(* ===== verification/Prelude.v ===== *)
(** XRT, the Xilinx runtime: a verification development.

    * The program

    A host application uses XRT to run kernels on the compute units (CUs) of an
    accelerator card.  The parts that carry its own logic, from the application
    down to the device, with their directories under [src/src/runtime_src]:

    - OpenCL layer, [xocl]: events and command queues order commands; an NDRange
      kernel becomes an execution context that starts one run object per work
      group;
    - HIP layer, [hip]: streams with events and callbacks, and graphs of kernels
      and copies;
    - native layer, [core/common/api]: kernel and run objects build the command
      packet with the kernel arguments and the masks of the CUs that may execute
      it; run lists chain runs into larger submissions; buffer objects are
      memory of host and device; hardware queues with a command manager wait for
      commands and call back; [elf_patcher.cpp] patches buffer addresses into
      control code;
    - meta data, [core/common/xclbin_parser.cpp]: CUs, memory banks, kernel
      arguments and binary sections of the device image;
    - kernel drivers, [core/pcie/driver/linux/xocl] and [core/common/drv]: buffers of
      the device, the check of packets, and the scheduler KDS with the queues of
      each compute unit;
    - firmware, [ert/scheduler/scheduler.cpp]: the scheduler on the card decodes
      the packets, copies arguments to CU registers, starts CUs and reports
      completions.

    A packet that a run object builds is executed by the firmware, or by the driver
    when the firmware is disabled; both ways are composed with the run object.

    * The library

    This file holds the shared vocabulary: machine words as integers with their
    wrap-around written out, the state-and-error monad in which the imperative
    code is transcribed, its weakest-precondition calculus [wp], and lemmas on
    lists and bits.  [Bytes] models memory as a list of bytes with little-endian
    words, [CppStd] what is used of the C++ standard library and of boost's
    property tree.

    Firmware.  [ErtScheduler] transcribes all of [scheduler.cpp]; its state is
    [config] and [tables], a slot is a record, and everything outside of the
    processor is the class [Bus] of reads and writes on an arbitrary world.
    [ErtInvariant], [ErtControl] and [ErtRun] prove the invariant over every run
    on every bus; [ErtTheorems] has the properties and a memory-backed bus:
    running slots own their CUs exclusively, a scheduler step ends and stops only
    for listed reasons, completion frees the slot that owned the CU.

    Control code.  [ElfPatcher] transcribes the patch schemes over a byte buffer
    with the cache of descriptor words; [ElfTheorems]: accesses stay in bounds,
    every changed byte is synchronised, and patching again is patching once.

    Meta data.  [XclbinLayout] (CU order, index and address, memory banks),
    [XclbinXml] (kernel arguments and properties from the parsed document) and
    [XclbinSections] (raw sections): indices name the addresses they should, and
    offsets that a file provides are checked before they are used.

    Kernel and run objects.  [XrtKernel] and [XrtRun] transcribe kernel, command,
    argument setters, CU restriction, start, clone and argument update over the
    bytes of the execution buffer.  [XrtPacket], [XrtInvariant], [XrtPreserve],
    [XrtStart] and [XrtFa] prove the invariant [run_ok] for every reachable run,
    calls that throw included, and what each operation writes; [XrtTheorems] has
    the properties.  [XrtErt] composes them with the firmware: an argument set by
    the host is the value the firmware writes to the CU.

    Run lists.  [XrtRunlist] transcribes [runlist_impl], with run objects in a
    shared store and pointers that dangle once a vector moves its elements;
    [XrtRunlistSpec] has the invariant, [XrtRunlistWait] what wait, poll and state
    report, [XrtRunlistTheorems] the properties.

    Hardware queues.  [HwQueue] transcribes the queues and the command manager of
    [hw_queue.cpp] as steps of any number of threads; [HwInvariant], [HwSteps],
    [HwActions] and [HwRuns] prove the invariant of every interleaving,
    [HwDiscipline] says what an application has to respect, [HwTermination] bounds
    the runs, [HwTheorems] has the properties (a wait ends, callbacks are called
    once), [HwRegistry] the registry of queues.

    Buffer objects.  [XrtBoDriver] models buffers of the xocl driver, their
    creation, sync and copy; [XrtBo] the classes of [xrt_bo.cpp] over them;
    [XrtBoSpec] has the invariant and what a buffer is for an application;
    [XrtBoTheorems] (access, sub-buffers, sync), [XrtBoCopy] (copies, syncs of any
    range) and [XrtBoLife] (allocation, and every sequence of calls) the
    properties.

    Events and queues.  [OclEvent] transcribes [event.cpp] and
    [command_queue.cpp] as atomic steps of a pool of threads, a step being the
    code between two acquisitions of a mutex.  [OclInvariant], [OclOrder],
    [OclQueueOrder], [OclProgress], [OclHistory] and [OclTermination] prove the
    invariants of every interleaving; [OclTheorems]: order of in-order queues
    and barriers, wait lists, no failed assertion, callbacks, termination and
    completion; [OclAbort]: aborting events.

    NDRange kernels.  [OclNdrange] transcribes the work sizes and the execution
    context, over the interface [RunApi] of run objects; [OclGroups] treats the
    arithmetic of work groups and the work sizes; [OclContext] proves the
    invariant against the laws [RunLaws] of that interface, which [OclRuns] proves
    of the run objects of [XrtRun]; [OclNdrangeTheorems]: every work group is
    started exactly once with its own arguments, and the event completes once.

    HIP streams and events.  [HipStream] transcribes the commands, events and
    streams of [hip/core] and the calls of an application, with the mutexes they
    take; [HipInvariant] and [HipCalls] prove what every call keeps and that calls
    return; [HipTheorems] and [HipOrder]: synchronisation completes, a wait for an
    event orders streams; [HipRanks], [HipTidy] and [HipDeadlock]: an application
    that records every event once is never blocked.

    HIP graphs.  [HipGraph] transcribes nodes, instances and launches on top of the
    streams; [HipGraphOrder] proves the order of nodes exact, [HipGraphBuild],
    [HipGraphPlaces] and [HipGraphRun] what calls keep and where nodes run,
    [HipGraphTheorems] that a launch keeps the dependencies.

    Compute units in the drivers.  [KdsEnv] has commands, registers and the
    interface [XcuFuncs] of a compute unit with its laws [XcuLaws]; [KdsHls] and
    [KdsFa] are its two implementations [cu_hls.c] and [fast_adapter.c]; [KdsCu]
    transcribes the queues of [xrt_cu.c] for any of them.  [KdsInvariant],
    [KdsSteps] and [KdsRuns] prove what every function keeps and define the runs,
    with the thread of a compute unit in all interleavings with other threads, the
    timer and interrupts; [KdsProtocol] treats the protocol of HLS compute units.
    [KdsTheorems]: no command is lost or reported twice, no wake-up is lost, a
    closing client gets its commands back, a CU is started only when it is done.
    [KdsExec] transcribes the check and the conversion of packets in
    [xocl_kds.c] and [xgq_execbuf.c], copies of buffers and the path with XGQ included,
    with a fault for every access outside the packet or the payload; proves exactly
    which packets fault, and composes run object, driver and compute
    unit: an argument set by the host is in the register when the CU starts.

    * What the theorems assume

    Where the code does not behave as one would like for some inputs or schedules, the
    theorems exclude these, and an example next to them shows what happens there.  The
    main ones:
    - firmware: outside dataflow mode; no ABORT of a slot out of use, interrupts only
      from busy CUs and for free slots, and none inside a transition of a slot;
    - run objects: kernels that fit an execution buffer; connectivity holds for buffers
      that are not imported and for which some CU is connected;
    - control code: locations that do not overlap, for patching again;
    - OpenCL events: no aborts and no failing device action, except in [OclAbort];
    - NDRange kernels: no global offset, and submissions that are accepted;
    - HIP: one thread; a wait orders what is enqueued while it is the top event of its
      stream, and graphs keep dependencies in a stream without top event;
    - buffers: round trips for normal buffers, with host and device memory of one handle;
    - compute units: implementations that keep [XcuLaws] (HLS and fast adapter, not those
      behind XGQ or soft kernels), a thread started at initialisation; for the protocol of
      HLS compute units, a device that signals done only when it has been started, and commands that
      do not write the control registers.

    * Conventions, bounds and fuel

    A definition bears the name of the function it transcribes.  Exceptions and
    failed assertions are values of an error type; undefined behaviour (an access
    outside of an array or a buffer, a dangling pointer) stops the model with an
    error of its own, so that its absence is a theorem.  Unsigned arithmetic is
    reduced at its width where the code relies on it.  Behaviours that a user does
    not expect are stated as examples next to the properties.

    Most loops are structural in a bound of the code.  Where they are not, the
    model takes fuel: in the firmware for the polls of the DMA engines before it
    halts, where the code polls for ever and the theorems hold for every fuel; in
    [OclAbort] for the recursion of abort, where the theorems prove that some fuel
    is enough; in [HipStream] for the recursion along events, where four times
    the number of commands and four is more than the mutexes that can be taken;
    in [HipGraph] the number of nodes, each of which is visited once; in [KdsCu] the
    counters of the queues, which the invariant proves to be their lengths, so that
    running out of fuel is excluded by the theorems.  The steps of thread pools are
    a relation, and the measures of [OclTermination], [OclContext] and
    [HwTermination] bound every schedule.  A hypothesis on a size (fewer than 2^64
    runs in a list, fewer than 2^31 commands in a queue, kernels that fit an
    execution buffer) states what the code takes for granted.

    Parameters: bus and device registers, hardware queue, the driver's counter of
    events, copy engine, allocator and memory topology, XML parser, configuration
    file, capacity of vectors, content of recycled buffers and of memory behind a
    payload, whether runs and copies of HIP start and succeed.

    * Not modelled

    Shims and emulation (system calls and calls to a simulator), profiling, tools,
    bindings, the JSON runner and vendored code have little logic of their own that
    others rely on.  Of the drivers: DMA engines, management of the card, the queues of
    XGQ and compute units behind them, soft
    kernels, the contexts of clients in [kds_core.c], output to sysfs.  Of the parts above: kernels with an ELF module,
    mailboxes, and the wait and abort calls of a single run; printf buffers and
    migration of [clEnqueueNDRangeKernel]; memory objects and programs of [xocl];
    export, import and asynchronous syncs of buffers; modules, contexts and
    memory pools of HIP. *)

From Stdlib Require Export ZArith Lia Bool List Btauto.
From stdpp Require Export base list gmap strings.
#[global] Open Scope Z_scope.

# # #

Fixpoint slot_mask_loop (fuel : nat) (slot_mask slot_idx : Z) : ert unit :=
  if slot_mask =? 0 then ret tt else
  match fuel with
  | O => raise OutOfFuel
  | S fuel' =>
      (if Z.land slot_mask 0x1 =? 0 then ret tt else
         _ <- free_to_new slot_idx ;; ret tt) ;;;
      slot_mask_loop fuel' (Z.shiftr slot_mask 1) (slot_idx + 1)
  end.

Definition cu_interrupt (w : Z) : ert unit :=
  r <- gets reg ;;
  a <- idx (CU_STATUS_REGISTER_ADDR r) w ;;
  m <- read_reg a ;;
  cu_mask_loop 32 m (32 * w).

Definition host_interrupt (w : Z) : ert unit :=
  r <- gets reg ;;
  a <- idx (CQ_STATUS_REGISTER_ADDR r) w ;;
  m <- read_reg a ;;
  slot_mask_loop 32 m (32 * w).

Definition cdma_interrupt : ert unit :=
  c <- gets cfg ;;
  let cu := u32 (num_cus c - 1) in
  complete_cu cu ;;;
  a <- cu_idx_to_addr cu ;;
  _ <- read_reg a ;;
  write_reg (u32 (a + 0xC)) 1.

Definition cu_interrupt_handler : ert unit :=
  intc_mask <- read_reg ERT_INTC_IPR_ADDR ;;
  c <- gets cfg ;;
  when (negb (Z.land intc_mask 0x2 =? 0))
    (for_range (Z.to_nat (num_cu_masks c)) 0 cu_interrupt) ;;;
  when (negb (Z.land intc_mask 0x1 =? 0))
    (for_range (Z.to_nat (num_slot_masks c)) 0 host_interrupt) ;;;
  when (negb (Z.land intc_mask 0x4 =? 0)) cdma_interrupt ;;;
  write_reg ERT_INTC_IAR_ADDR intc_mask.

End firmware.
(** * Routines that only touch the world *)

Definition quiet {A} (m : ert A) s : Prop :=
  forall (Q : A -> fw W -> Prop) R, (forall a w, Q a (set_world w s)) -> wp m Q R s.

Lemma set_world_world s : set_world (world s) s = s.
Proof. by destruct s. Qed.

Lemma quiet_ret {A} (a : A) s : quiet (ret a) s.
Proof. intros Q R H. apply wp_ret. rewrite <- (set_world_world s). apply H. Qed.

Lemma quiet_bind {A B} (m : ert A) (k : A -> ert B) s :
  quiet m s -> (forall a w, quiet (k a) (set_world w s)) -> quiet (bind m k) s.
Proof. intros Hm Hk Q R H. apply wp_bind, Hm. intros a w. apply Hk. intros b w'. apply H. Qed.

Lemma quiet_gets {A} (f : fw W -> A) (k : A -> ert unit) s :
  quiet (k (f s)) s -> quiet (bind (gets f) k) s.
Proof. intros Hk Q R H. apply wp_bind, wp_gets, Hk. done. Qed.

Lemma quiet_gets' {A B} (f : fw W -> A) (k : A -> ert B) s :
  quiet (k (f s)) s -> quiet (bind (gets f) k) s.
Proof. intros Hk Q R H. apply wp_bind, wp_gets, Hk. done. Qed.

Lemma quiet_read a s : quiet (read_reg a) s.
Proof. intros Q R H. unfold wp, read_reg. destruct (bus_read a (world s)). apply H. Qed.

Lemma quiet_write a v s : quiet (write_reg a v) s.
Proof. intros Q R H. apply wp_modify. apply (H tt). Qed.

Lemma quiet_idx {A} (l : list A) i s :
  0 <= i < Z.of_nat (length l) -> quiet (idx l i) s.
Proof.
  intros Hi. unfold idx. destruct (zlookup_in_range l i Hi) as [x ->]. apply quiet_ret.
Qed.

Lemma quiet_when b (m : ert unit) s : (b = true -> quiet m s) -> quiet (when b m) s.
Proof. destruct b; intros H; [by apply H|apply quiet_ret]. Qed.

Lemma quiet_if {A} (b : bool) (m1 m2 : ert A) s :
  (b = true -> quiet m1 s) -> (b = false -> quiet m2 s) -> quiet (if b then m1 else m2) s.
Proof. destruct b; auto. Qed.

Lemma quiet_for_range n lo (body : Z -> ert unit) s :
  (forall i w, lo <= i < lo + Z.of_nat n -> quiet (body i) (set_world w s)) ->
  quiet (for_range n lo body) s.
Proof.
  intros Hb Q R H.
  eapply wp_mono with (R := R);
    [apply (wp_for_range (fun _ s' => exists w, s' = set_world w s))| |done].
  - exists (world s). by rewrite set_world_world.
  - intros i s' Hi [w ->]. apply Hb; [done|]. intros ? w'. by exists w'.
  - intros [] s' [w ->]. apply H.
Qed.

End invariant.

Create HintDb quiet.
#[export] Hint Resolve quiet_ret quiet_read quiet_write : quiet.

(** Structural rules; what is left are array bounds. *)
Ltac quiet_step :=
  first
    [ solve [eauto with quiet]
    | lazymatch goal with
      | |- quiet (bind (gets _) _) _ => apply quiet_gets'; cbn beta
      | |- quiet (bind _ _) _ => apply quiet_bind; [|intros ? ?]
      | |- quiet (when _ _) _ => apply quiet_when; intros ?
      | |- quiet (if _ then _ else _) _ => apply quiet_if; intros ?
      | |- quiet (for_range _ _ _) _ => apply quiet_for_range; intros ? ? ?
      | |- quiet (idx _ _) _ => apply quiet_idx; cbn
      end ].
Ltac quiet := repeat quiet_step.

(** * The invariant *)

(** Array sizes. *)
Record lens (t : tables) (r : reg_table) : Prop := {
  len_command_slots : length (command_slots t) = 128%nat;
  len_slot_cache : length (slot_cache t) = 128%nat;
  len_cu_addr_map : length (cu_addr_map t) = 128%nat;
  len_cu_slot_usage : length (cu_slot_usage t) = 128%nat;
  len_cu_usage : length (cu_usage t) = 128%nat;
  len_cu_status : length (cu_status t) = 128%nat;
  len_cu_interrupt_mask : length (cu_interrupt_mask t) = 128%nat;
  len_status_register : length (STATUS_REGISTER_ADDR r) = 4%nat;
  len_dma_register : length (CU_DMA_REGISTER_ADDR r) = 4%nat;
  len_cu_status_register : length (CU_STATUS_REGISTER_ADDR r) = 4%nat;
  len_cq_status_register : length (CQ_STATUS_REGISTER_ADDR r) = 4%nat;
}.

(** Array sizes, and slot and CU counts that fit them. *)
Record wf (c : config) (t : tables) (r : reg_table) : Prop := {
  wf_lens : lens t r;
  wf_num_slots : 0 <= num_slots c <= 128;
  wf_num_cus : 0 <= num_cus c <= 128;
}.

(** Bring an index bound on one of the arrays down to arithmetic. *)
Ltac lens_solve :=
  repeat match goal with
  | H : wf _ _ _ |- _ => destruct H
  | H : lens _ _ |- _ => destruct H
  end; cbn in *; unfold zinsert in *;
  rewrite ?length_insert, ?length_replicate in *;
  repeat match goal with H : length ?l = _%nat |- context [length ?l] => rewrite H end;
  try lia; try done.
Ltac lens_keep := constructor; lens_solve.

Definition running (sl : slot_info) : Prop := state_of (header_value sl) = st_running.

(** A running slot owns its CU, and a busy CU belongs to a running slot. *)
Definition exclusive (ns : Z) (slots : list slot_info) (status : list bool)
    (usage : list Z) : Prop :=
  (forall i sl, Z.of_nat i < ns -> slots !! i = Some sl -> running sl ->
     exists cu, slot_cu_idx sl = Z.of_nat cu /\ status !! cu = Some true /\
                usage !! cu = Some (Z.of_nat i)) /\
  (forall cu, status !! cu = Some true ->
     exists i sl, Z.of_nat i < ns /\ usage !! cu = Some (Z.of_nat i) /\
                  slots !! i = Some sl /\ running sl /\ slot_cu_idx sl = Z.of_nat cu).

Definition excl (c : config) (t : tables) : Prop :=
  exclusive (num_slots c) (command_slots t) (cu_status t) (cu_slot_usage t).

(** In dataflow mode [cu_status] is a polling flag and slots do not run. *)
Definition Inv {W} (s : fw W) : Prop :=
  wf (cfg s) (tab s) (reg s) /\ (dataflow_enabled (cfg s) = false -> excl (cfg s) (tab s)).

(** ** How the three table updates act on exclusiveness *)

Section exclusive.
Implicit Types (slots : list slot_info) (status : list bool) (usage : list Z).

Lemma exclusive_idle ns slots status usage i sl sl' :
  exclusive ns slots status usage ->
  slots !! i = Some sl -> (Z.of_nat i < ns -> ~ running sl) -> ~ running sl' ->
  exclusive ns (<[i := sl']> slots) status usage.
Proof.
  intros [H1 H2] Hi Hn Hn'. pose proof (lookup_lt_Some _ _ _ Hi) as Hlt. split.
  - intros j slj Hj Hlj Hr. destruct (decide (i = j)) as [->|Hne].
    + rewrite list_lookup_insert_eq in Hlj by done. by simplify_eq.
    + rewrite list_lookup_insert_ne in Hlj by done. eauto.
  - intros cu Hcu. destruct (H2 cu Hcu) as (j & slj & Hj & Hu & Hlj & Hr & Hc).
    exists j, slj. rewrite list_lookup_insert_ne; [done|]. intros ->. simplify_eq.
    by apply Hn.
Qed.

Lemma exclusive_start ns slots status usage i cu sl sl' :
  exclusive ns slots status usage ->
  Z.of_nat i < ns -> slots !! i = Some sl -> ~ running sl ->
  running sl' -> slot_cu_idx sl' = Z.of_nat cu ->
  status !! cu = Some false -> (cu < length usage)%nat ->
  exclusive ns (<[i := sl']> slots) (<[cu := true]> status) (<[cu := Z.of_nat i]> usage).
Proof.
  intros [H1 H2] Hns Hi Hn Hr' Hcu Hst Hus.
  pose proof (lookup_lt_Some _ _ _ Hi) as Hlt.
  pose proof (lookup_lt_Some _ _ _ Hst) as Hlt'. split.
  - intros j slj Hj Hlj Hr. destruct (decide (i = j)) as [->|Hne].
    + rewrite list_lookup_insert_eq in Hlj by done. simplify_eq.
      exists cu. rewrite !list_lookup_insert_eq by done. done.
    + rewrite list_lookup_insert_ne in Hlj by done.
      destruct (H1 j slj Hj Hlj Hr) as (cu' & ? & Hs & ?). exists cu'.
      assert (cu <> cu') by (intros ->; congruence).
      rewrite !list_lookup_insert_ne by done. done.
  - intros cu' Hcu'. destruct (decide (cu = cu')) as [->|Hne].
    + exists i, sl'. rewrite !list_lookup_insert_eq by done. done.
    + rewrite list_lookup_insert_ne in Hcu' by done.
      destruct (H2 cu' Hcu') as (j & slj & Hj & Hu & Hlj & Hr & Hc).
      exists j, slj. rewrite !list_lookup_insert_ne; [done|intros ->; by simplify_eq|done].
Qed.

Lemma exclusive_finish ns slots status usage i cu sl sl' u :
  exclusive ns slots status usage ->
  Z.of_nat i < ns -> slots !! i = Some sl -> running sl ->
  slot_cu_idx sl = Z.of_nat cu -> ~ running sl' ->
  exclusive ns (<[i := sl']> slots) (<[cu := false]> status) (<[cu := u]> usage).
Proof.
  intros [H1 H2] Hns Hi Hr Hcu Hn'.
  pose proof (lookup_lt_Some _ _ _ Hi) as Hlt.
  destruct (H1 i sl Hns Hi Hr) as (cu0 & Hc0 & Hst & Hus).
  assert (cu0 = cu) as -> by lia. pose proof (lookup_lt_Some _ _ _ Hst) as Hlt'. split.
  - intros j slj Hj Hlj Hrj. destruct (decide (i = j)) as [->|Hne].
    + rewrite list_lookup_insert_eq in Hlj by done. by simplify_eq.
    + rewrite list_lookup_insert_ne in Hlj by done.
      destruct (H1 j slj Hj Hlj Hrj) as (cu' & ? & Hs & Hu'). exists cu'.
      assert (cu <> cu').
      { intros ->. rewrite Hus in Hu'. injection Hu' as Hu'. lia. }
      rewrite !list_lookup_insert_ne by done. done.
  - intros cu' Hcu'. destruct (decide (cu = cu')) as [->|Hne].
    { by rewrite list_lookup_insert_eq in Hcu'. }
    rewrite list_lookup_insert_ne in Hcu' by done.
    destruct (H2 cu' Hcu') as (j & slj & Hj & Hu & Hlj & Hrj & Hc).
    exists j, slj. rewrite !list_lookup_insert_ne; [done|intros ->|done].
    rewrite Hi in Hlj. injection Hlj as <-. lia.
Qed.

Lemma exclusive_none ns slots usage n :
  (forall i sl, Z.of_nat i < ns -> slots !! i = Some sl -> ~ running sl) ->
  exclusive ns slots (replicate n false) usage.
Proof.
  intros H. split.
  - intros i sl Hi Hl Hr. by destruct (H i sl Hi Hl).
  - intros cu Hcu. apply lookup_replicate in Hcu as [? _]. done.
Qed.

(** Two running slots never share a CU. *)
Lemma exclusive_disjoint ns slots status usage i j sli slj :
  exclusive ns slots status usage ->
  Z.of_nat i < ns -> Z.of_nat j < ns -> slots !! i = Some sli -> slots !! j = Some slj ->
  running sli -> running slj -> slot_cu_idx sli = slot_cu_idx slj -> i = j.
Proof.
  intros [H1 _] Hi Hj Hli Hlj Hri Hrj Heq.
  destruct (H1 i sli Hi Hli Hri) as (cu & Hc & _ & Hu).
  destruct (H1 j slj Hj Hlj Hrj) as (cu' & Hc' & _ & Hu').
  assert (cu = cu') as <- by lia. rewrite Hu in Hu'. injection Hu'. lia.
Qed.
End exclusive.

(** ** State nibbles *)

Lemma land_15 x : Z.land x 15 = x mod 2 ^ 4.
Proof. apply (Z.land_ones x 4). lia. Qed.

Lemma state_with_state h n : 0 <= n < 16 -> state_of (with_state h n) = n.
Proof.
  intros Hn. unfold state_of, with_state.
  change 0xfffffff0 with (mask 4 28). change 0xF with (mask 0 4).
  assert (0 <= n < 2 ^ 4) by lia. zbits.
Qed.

# # #

Taking the entries above, write out exactly the lines starting with the line containing "Events and queues." and going on through the line containing "completion; [OclAbort]: aborting events.", both included, and nothing else.

EXERCISE OUTPUT
    Events and queues.  [OclEvent] transcribes [event.cpp] and
    [command_queue.cpp] as atomic steps of a pool of threads, a step being the
    code between two acquisitions of a mutex.  [OclInvariant], [OclOrder],
    [OclQueueOrder], [OclProgress], [OclHistory] and [OclTermination] prove the
    invariants of every interleaving; [OclTheorems]: order of in-order queues
    and barriers, wait lists, no failed assertion, callbacks, termination and
    completion; [OclAbort]: aborting events.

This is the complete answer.